- ACTIVITY
Lines in the records below that contain the word "engine" must each be copied.

- GIVEN DATA
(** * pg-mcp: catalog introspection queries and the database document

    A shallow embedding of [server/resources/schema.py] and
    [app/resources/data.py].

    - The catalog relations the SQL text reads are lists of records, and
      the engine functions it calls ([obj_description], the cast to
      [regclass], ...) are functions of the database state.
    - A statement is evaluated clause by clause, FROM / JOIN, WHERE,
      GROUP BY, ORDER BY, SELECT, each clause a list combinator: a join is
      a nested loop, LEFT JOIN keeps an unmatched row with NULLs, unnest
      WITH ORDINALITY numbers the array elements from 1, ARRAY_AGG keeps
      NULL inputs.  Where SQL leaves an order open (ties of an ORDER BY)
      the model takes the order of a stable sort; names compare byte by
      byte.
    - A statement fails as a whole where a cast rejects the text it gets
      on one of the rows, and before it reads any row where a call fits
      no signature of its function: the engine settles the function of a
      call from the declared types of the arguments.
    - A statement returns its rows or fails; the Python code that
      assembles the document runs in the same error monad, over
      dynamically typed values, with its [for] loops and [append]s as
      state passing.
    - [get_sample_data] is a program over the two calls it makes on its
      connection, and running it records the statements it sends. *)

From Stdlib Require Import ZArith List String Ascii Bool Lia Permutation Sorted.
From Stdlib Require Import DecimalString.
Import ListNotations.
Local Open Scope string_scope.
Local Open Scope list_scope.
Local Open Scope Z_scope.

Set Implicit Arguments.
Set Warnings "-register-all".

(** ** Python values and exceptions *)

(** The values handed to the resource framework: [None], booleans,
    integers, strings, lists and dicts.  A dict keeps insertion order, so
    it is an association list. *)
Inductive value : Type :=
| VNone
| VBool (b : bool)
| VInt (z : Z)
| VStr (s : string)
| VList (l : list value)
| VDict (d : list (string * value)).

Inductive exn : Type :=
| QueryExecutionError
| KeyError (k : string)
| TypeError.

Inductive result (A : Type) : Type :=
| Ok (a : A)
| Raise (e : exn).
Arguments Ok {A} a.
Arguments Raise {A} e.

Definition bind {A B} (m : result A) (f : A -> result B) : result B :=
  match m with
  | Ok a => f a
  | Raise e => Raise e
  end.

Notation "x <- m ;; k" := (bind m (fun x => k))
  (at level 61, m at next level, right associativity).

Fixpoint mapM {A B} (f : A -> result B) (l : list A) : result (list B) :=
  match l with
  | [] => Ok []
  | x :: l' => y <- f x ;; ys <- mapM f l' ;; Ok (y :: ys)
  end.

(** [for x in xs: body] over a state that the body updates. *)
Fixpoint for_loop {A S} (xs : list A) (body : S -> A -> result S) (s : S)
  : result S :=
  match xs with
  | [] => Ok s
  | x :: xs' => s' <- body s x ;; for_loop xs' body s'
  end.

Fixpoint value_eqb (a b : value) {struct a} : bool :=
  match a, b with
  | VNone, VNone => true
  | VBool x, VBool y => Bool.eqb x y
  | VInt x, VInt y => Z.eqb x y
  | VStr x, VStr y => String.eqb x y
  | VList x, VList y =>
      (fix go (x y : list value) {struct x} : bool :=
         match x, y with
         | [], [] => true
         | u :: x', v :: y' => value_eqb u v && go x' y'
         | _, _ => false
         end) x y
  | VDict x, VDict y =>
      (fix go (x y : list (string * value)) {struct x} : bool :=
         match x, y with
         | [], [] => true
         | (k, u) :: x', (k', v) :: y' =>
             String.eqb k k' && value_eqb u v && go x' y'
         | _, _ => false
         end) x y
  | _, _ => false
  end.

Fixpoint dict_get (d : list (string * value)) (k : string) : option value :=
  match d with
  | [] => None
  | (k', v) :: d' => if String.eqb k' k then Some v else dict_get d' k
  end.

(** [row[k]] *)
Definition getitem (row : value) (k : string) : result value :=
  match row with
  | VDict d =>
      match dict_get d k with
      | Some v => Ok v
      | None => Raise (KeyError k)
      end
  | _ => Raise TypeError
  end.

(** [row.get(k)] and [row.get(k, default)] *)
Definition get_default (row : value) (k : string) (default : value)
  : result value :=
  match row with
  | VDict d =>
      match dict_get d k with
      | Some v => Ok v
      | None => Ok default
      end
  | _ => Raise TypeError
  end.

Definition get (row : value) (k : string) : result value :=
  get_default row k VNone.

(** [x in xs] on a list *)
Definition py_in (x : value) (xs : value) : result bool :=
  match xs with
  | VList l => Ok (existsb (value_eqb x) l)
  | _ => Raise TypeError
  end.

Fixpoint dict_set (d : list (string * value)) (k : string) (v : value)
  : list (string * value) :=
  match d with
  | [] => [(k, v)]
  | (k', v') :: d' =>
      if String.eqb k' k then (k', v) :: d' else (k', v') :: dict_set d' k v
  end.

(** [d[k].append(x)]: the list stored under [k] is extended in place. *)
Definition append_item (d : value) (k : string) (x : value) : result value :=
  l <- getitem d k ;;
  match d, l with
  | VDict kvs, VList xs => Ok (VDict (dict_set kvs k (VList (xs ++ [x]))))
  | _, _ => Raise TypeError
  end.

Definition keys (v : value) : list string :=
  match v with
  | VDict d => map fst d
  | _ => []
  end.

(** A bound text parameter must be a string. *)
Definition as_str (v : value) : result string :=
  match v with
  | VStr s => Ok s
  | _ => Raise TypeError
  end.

...

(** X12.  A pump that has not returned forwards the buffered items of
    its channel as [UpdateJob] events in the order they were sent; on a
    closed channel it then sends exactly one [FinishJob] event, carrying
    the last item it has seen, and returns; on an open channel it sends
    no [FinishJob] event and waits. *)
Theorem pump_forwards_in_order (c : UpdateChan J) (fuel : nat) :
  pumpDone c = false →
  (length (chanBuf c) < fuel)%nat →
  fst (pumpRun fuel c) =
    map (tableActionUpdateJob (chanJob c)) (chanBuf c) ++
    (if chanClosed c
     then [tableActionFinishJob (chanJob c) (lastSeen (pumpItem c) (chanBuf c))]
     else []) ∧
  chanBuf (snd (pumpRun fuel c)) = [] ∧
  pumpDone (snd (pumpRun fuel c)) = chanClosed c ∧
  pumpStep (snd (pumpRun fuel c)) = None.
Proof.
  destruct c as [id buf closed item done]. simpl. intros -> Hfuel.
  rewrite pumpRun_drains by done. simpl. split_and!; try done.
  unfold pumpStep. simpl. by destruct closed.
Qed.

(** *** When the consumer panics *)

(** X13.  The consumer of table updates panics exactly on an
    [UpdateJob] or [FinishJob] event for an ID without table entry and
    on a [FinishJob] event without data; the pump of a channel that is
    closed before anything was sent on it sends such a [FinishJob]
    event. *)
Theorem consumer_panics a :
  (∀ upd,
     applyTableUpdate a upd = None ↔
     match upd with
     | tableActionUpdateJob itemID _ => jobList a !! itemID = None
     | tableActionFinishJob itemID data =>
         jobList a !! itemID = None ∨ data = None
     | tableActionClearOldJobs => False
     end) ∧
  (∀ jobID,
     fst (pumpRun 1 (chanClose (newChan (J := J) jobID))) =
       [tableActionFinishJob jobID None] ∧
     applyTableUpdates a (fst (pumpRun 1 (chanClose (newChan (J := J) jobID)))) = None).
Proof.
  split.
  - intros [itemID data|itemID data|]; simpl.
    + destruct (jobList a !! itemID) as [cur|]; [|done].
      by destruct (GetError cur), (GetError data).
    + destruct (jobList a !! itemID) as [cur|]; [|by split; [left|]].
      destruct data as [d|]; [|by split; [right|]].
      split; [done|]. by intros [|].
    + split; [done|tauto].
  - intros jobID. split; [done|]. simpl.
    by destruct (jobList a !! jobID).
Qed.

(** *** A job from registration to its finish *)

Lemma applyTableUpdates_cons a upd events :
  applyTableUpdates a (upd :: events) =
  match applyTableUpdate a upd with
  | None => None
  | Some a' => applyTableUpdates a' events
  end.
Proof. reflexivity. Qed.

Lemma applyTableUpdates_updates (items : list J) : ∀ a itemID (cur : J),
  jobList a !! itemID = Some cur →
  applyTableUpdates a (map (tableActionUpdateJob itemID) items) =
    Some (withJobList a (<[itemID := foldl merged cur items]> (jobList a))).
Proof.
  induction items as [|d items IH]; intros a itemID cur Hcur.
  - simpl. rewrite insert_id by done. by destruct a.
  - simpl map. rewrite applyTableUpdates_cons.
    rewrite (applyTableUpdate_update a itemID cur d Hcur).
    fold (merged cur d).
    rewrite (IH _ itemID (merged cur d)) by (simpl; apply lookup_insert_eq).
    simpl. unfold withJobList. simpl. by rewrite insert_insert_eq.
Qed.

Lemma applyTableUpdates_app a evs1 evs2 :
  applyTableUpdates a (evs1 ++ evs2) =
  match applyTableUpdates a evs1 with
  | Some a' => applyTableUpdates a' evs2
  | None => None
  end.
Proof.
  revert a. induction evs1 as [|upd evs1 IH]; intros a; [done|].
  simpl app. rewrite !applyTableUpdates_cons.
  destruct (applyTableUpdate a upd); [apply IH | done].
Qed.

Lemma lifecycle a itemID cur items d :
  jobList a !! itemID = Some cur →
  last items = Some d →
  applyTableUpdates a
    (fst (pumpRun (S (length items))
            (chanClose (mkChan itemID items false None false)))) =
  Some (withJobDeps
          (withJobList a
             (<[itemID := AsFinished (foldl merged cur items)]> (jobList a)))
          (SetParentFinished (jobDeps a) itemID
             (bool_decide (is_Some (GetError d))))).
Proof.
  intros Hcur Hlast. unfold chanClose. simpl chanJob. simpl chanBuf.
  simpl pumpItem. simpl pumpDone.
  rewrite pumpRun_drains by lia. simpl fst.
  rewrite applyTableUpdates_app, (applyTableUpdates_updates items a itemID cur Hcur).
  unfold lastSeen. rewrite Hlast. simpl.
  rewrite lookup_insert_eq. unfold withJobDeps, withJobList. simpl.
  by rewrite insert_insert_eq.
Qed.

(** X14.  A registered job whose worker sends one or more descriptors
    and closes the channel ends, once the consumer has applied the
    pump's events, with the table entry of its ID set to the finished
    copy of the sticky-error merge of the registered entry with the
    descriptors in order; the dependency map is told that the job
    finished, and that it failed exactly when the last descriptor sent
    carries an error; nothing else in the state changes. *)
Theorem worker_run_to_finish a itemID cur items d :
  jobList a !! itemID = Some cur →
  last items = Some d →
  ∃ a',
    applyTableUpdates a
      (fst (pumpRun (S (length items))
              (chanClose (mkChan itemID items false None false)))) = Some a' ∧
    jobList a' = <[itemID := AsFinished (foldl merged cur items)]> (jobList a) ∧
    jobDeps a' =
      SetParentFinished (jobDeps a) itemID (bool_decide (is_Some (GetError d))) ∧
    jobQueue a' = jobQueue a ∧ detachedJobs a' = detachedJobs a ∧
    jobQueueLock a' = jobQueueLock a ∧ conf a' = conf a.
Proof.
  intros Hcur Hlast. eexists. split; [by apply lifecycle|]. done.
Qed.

- RESPONSE BOX
      the engine functions it calls ([obj_description], the cast to
      no signature of its function: the engine settles the function of a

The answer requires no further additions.